In Pittman v. Jesson, 2014 U.S. Dist. LEXIS 137803 (D MN, Sept. 30, 2014), a Minnesota federal district court permitted a civilly committed sex offender to proceed against certain defendants with his complaint that rules barred him from wearing his Kufi outside his cell except during Jumah services and that he was prohibited from bringing his Koran into the yard, wearing his prayer beads at all times, doing his daily prayers in the yard, and keeping his prayer oils in his room.

In yet another decision in Davis v. Abercrombie, 2014 U.S. Dist. LEXIS 139028 (D HI, Sept. 30, 2014), an Hawaii federal district court has now certified classes and subclasses in the class action on behalf of Native Hawaiian inmates who claim their religious rights were infringed.

In Harbin v. South Carolina Department of Corrections, 2014 U.S. Dist. LEXIS 138215 ( D SC, Sept 30, 2014), a South Carolina federal district court adopted a magistrate's recommendations (2014 U.S. Dist. LEXIS 139617, June 12, 2014) and dismissed an inmate's complaint that Nation of Islam inmates are not provided separate study group classes and services from other Muslims.

In Salam v. Delaney, 2014 U.S. Dist. LEXIS 138479 (WD AR, Sept. 30, 2014), an Arkansas federal district court adopted a magistrate's recommendations (2014 U.S. Dist. LEXIS 138480, Sept. 8, 2014) and among other things dismissed a Muslim inmate's claim that he was denied a pork-free diet.

In Morceli v. Meyers, 2014 U.S. Dist. LEXIS 141037 (ED CA, Oct. 1, 2014), a California federal magistrate judge recommended dismissing an inmate's complaint because there was no evidence that the named defendant was responsible for the alleged policy of refusing to allow Muslim inmates to wear kufis in the dining hall, or to purchase and wear black kufis anywhere.

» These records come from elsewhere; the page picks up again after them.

(** [update] through a table handle on a record that is found and whose id
    the update keeps: the merged record takes the place of the old one and
    is the one returned. *)
Lemma table_update_matched_keeping_id tableName id (updates : record) data
    (l1 l2 : list record) (old : record) (tables : option (list string)) :
  own_get data tableName = Some (EArray (l1 ++ old :: l2) tables) →
  Forall (λ y, has_id id y = false) l1 → has_id id old = true →
  has_id id (spread old updates) = true →
  (table tableName).(update) id updates data
  = (Return (Some (spread old updates)),
     own_set data tableName
       (EArray (l1 ++ spread old updates :: l2) tables)).
Proof.
  intros Hown Hno Hold Hnew. simpl.
  rewrite ensureTable_defined by (by rewrite (doc_get_own _ _ _ Hown)).
  unfold db_update. rewrite (doc_get_own _ _ _ Hown). simpl.
  rewrite findIndex_first by done.
  rewrite bool_decide_eq_true_2 by lia.
  rewrite Nat2Z.id, list_lookup_middle by done. simpl.
  rewrite set_first.
  rewrite (doc_get_own _ _ _ (own_get_set_eq data tableName _)). simpl.
  by rewrite find_first.
Qed.

(** C1, the failing case: an update that changes the [id] field.  The
    record found under id 1 is merged and stored, but the value returned is
    looked up again under the old id, so the call resolves to [undefined]
    instead of the merged record; single-collection and multi-table store
    alike. *)
Theorem update_changing_id_returns_undefined (now : string) :
  Database.update (IdNum 1) {[ "id" := VNum 2 ]}
    [ {[ "id" := VNum 1; "name" := VStr "A" ]} ]
  = (None, [ {[ "id" := VNum 2; "name" := VStr "A" ]} ])
  ∧ (table "users").(update) (IdNum 1) {[ "id" := VNum 2 ]}
      (createMultiTableDatabase None now
         [ ("users", [ {[ "id" := VNum 1; "name" := VStr "A" ]} ]) ])
    = (Return None,
       createMultiTableDatabase None now
         [ ("users", [ {[ "id" := VNum 2; "name" := VStr "A" ]} ]) ]).
Proof. split; vm_compute; reflexivity. Qed.

(** C2, the failing case: a name the document does not have but every
    object inherits from [Object.prototype].  On a new database without
    tables, [data['constructor']] and [data['toString']] are functions,
    hence truthy: [ensureTable] lets the call through, [getAll] and
    [count] return, and [clear] adds the key to the document. *)
Theorem inherited_name_passes_ensureTable (now : string) :
  own_get (createMultiTableDatabase None now []) "constructor" = None
  ∧ own_get (createMultiTableDatabase None now []) "toString" = None
  ∧ (table "constructor").(getAll) (createMultiTableDatabase None now [])
    = Return (Inherited "constructor")
  ∧ (table "constructor").(count) (createMultiTableDatabase None now [])
    = Return (VNum 1)
  ∧ (table "toString").(clear) (createMultiTableDatabase None now [])
    = (Return (),
       createMultiTableDatabase None now [] ++ [("toString", EArray [] None)]).
Proof. repeat split. Qed.

(** C8: the scenario on a new multi-table database. *)
Theorem users_scenario (now : string) :
  let db0 := createMultiTableDatabase None now [] in
  let db1 := (createTable "users" (Some []) db0).2 in
  let db2 := ((table "users").(add)
                {[ "id" := VNum 1; "name" := VStr "A" ]} db1).2 in
  let db3 := ((table "users").(add)
                {[ "id" := VNum 2; "name" := VStr "B" ]} db2).2 in
  let db4 := ((table "users").(update) (IdNum 1)
                {[ "name" := VStr "A2" ]} db3).2 in
  (table "users").(getAll) db4
  = Return (Own (EArray [ {[ "id" := VNum 1; "name" := VStr "A2" ]};
                          {[ "id" := VNum 2; "name" := VStr "B" ]} ] None)).
Proof. vm_compute. reflexivity. Qed.



(** C3, as stated, fails: [dropTable('_metadata')] deletes the metadata
    entry, after which the guard [if (data._metadata)] skips the update.
    The document is left with the table [users] and without any
    [_metadata.tables]. *)
Lemma dropTable_metadata_leaves_no_table_list :
  ¬ ∃ e,
      own_get
        (dropTable "_metadata"
           (createMultiTableDatabase None "2024-01-01T00:00:00.000Z"
              [ ("users", []) ])).2 "_metadata" = Some e
      ∧ get_tables e
        = VArr (VStr <$>
                  listTables
                    (dropTable "_metadata"
                       (createMultiTableDatabase None
                          "2024-01-01T00:00:00.000Z" [ ("users", []) ])).2).
Proof. intros (e & He & _). vm_compute in He. discriminate He. Qed.

(** C3 (amended): after every completed [createTable] or [dropTable] that
    leaves the document with a [_metadata] entry, [_metadata.tables] is what
    [listTables] returns, and that is the list of the top-level keys of the
    document other than [_metadata]. *)
Theorem metadata_tables_after_table_change tableName
    (initialData : option (list record)) data data' e :
  data' = (createTable tableName initialData data).2
  ∨ data' = (dropTable tableName data).2 →
  own_get data' "_metadata" = Some e →
  get_tables e = VArr (VStr <$> listTables data')
  ∧ ∀ k, k ∈ listTables data' ↔ is_Some (own_get data' k) ∧ k ≠ "_metadata".
Proof.
  intros Hop He. split; [|apply listTables_elem].
  destruct Hop as [-> | ->]; revert He;
    [rewrite createTable_eq | rewrite dropTable_eq]; simpl;
    apply refresh_metadata_consistent.
Qed.

Lemma metadata_tables_after_table_change_witness :
  ((createTable "orders" None
      (createMultiTableDatabase None "2024-01-01T00:00:00.000Z"
         [ ("users", []) ])).2
   = (createTable "orders" None
        (createMultiTableDatabase None "2024-01-01T00:00:00.000Z"
           [ ("users", []) ])).2
   ∨ (createTable "orders" None
        (createMultiTableDatabase None "2024-01-01T00:00:00.000Z"
           [ ("users", []) ])).2
     = (dropTable "orders"
          (createMultiTableDatabase None "2024-01-01T00:00:00.000Z"
             [ ("users", []) ])).2)
  ∧ own_get
      (createTable "orders" None
         (createMultiTableDatabase None "2024-01-01T00:00:00.000Z"
            [ ("users", []) ])).2 "_metadata"
    = Some (EObject {[ "created" := VStr "2024-01-01T00:00:00.000Z";
                       "version" := VStr "1.0.0";
                       "tables" := VArr [VStr "users"; VStr "orders"] ]})
  ∧ get_tables
      (EObject {[ "created" := VStr "2024-01-01T00:00:00.000Z";
                  "version" := VStr "1.0.0";
                  "tables" := VArr [VStr "users"; VStr "orders"] ]})
    = VArr (VStr <$>
              listTables
                (createTable "orders" None
                   (createMultiTableDatabase None "2024-01-01T00:00:00.000Z"
                      [ ("users", []) ])).2).
Proof.
  pose proof (metadata_tables_after_table_change "orders" None
                (createMultiTableDatabase None "2024-01-01T00:00:00.000Z"
                   [ ("users", []) ])
                _ _ (or_introl eq_refl) eq_refl) as [H _].
  split; [left; reflexivity|]. split; [reflexivity | exact H].
Defined.

(** C10, as stated, fails on a document without [_metadata] (here: after
    [dropTable('_metadata')]): dropping the absent name [orders] succeeds,
    but no [_metadata.tables] is computed. *)
Lemma dropTable_absent_name_without_metadata :
  own_get
    (dropTable "_metadata"
       (createMultiTableDatabase None "2024-01-01T00:00:00.000Z"
          [ ("users", []) ])).2 "orders" = None
  ∧ ¬ ∃ e,
        own_get
          (dropTable "orders"
             (dropTable "_metadata"
                (createMultiTableDatabase None "2024-01-01T00:00:00.000Z"
                   [ ("users", []) ])).2).2 "_metadata" = Some e.
Proof. split; [reflexivity|]. intros (e & He). vm_compute in He. discriminate He. Qed.

(** C10 (amended): [dropTable] of a name that is no key of the document
    returns without raising and keeps every table as it was; when the
    document has a [_metadata] entry, its [tables] field is set to the list
    of the non-metadata keys, and without such an entry the document is left
    unchanged. *)
Theorem dropTable_absent_name tableName data :
  own_get data tableName = None →
  ∃ data',
    dropTable tableName data = (Return (), data')
    ∧ (∀ k, k ≠ "_metadata" → own_get data' k = own_get data k)
    ∧ listTables data' = listTables data
    ∧ (∀ e, own_get data "_metadata" = Some e →
            own_get data' "_metadata"
            = Some (set_tables e (listTables data'))
            ∧ get_tables (set_tables e (listTables data'))
              = VArr (VStr <$> listTables data'))
    ∧ (own_get data "_metadata" = None → data' = data).
Proof.
  intros Habsent. exists (refresh_metadata data).
  rewrite dropTable_eq, own_delete_absent by done.
  split; [done|]. split; [apply refresh_metadata_get_other|].
  unfold listTables. rewrite refresh_metadata_table_keys.
  split; [done|]. split.
  - intros e He. rewrite refresh_metadata_get_metadata, He.
    split; [done | apply get_tables_set_tables].
  - intros Hnone. unfold refresh_metadata.
    by rewrite doc_get_metadata, Hnone.
Qed.

Lemma dropTable_absent_name_witness :
  own_get (createMultiTableDatabase None "2024-01-01T00:00:00.000Z"
             [ ("users", []) ]) "orders" = None
  ∧ ∃ data',
      dropTable "orders"
        (createMultiTableDatabase None "2024-01-01T00:00:00.000Z"
           [ ("users", []) ])
      = (Return (), data')
      ∧ listTables data' = ["users"].
Proof.
  assert (H : own_get (createMultiTableDatabase None
                         "2024-01-01T00:00:00.000Z" [ ("users", []) ])
                "orders" = None) by reflexivity.
  split; [exact H|].
  destruct (dropTable_absent_name _ _ H) as (data' & Hd & _ & Hl & _).
  exists data'. split; [exact Hd|]. rewrite Hl. reflexivity.
Defined.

Muslims In Europe Concerned About Names Used To Refer To ISIS/ ISIL

The New York Times reported last week that Muslims in France and Britain have been urging their governments to find a name other than "Islamic State" to refer to ISIL. French Muslims say that using "Islamic State" stigmatizes the country's Muslims and gives unwarranted legitimacy to ISIL. French Foreign Minister Laurent Fabius announced last month that his government would refer to the terrorist group as "Daesh", an acronym for the group's Arabic name "Al-Dawla al-Islamiya fi al-Iraq wa al-Sham." Some experts warn, however, that Daesh creates negative reactions because it sounds like the Arabic word "daes" that means to trample or crush. American Muslim groups generally agree that any name that does not actually use the workd "Islamic" is acceptable, so that they generally do not object to "ISIS".